Principal investigator: Larry Hammell
Co-Investigators: Diana Jaramillo, Annette Boerlage, & Nicole O’Brien
Knowledge of the accuracy of diagnostic tests is essential for informed disease surveillance and control strategies. In the case of infection with the bacterium, Renibacterium salmoninarum, which causes bacterial kidney disease (BKD) in salmon, diagnosis has traditionally depended on the Immunofluorescence antibody test (IFAT). IFAT, ELISA, and PCR tests are commonly used for surveillance in apparently healthy brood fish to identify carrier fish contributing to vertical transmission. However, it is unknown whether their sensitivity and specificity are fit for the diagnosis of BKD, especially in sub-clinically affected fish. Bacterial culture, although useful and relatively inexpensive, takes up to 19 weeks to deliver results.
In this study, we assessed the diagnostic sensitivity and specificity of culture, PCR, IFAT, and ELISA tests using farmed Atlantic salmon samples sourced from populations with different health statuses and BKD prevalences. Samples were submitted to fee-for-service laboratories that routinely test for R. salmoninarum.

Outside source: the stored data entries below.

(** [not_ours] *)
Definition OWN_CHANGE_WINDOW : Millis := 2 * 60 * 60 * 1000.
Definition add_external (m : MessageId) (t : ThreadId) (added : bool) (theirs : list LabelId)
    (x : ExternalLabelChange) : ExternalLabelChange :=
  if added then mkExternal (ex_message x) (ex_thread x) (ex_added x ++ theirs) (ex_removed x)
  else mkExternal (ex_message x) (ex_thread x) (ex_added x) (ex_removed x ++ theirs).
Fixpoint group_external (m : MessageId) (t : ThreadId) (added : bool) (theirs : list LabelId)
    (out : list ExternalLabelChange) : list ExternalLabelChange :=
  match out with
  | [] => [add_external m t added theirs (mkExternal m t [] [])]
  | x :: out =>
      if bool_decide (ex_message x = m) then add_external m t added theirs x :: out
      else x :: group_external m t added theirs out
  end.
Definition theirs_of (own : list OwnChange) (m : MessageId) (ls : list LabelId) (added : bool) : list LabelId :=
  List.filter (λ l, negb (List.existsb (λ c, bool_decide (oc_message c = m) && bool_decide (oc_label c = l) &&
                                             Bool.eqb (oc_added c) added) own)) ls.
Definition not_ours (now : Millis) (own : list OwnChange)
    (labeled : list (MessageId * ThreadId * list LabelId * bool)) : list OwnChange * list ExternalLabelChange :=
  let own := List.filter (λ c, (now - oc_at c <? OWN_CHANGE_WINDOW)%Z) own in
  (own, foldl (λ out '(m, t, ls, added),
                 match theirs_of own m ls added with
                 | [] => out
                 | theirs => group_external m t added theirs out
                 end) [] labeled).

We calculated the characteristics of the tests on fish with clinical and subclinical BKD using Latent Class analysis (Bayesian). Further analysis of inter-laboratory reproducibility was conducted for diagnostic validation of the assays, according to OIE standards. Results will help support future epidemiological studies of BKD, with the overall goal of improved disease detection and control.